A novel signaling pathway controlling induced systemic resistance in Arabidopsis.

Plants have the ability to acquire an enhanced level of resistance to pathogen attack after being exposed to specific biotic stimuli. In Arabidopsis, nonpathogenic, root-colonizing Pseudomonas fluorescens bacteria trigger an induced systemic resistance (ISR) response against infection by the bacterial leaf pathogen P. syringae pv tomato.
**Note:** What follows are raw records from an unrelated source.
(** The same for [formatter_room_start] and the room pattern of
    [aim_formatter]. *)
Lemma formatter_room_start_match (prev : option ascii) (s : text) :
  formatter_room_start s = true <->
  exists X, mtch true aim_formatter.room_pattern prev s [] accept = Some [(1, X)].
Proof.
  split.
  - unfold formatter_room_start.
    change aim_formatter.room_pattern
      with (Cat (Alt (lit (txt "Room:")) (lit (txt "Rm:"))) token_tail).
    rewrite orb_true_iff, !andb_true_iff.
    destruct (starts_lit_colon s) as [E1 E2].
    intros [[H1 H2]|[H1 H2]]; rewrite mtch_cat, mtch_alt, !mtch_lit; cbv beta;
      rewrite E1, E2.
    + rewrite H1.
      destruct (token_tail_start
                  (last_opt prev (firstn (length (txt "Room:")) s)) _ H2) as [X HX].
      exists X. change (length (txt "Room:")) with 5 in *. now rewrite HX.
    + assert (N : starts_lit true (txt "room:") s = false)
        by exact (starts_rm_not_room (txt ":") (txt "om:") s "m" "o"
                    ltac:(discriminate) H1).
      rewrite N, H1.
      destruct (token_tail_start
                  (last_opt prev (firstn (length (txt "Rm:")) s)) _ H2) as [X HX].
      exists X. exact HX.
  - intros [X H]. destruct (formatter_room_start s) eqn:E; [reflexivity|].
    rewrite (formatter_room_no_match prev s E) in H. discriminate.
Qed.

(** The search passes the positions at which the pattern cannot start. *)
Lemma search_none_before (r : regex) (start : text -> bool) :
  (forall prev s, start s = false -> mtch true r prev s [] accept = None) ->
  forall pre prev s,
    none_before start (length pre) (pre ++ s) = true ->
    search_from true r prev (pre ++ s) = search_from true r (last_opt prev pre) s.
Proof.
  intros Hno. induction pre as [|c pre IH]; intros prev s H; [reflexivity|].
  cbn [length app none_before] in H. apply andb_true_iff in H as [H1 H2].
  apply negb_true_iff in H1.
  rewrite search_from_eq. cbn [app]. rewrite (Hno prev _ H1).
  rewrite IH by exact H2. now rewrite last_opt_cons.
Qed.

Lemma none_before_drop (start : text -> bool) (a b t : text) :
  none_before start (length (a ++ b)) ((a ++ b) ++ t) = true ->
  none_before start (length b) (b ++ t) = true.
Proof.
  induction a as [|x a IH]; [auto|].
  cbn [app length none_before]. rewrite andb_true_iff. intros [_ H]. auto.
Qed.

Lemma none_before_shorten (start : text -> bool) :
  (forall s t, start s = true -> start (s ++ t) = true) ->
  forall n u t, none_before start n (u ++ t) = true -> none_before start n u = true.
Proof.
  intros Hm. induction n as [|n IH]; intros u t H; [reflexivity|].
  cbn [none_before] in *. apply andb_true_iff in H as [H1 H2].
  apply andb_true_iff. split.
  - apply negb_true_iff in H1. apply negb_true_iff.
    destruct (start u) eqn:E; [|reflexivity].
    rewrite (Hm _ t E) in H1. discriminate.
  - destruct u as [|c u]; [reflexivity|]. cbn [app] in H2. exact (IH _ _ H2).
Qed.

(** Stripping the description opens no earlier start. *)
Lemma none_before_strip (start : text -> bool) (pre u ws : text) :
  (forall s t, start s = true -> start (s ++ t) = true) ->
  none_before start (length pre) (pre ++ u ++ ws) = true ->
  none_before start (length (lstrip pre)) (lstrip pre ++ u) = true.
Proof.
  intros Hm H. destruct (lstrip_suffix pre) as [sp E].
  rewrite E in H at 1 2. apply none_before_drop in H.
  rewrite app_assoc in H. exact (none_before_shorten start Hm _ _ _ H).
Qed.

Lemma starts_lit_length (ic : bool) (w s : text) :
  starts_lit ic w s = true -> length w <= length s.
Proof.
  revert s. induction w as [|p w IH]; intros [|c s]; cbn [starts_lit length];
    try discriminate; try lia.
  rewrite andb_true_iff. intros [_ H]. apply IH in H. lia.
Qed.

Lemma starts_lit_mono (ic : bool) (w s t : text) :
  starts_lit ic w s = true -> starts_lit ic w (s ++ t) = true.
Proof.
  intros H. rewrite starts_lit_ext; [exact H | exact (starts_lit_length ic w s H)].
Qed.

Lemma skipn_app_short (n : nat) (s t : text) :
  n <= length s -> skipn n (s ++ t) = skipn n s ++ t.
Proof.
  intros H. rewrite skipn_app. replace (n - length s) with 0 by lia. reflexivity.
Qed.

Lemma token_follows_mono (s t : text) :
  token_follows s = true -> token_follows (s ++ t) = true.
Proof.
  unfold token_follows. destruct (lstrip s) as [|c u] eqn:E; [discriminate|].
  now rewrite (lstrip_head_app s t c u E).
Qed.

Lemma token_follows_sep_mono (s t : text) :
  token_follows_sep s = true -> token_follows_sep (s ++ t) = true.
Proof.
  unfold token_follows_sep. destruct (lstrip s) as [|c u] eqn:E; [discriminate|].
  rewrite (lstrip_head_app s t c u E).
  destruct (cset_mem true sep_set c); [apply token_follows_mono | auto].
Qed.

Lemma automation_room_start_mono (s t : text) :
  automation_room_start s = true -> automation_room_start (s ++ t) = true.
Proof.
  unfold automation_room_start. rewrite !orb_true_iff, !andb_true_iff.
  intros [[H1 H2]|[H1 H2]]; [left|right];
    (split; [now apply starts_lit_mono|]);
    pose proof (starts_lit_length _ _ _ H1) as L;
    rewrite skipn_app_short by exact L;
    now apply token_follows_sep_mono.
Qed.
In contrast to classic, pathogen-induced systemic acquired resistance (SAR), this rhizobacteria-mediated ISR response is independent of salicylic acid accumulation and pathogenesis-related gene activation. Using the jasmonate response mutant jar1, the ethylene response mutant etr1, and the SAR regulatory mutant npr1, we demonstrate that signal transduction leading to P. fluorescens WCS417r-mediated ISR requires responsiveness to jasmonate and ethylene and is dependent on NPR1. Similar to P. fluorescens WCS417r, methyl jasmonate and the ethylene precursor 1-aminocyclopropane-1-carboxylate were effective in inducing resistance against P. s. tomato in salicylic acid-nonaccumulating NahG plants. Moreover, methyl jasmonate-induced protection was blocked in jar1, etr1, and npr1 plants, whereas 1-aminocyclopropane-1-carboxylate-induced protection was affected in etr1 and npr1 plants but not in jar1 plants. Hence, we postulate that rhizobacteria-mediated ISR follows a novel signaling pathway in which components from the jasmonate and ethylene response are engaged successively to trigger a defense reaction that, like SAR, is regulated by NPR1. We provide evidence that the processes downstream of NPR1 in the ISR pathway are divergent from those in the SAR pathway, indicating that NPR1 differentially regulates defense responses, depending on the signals that are elicited during induction of resistance.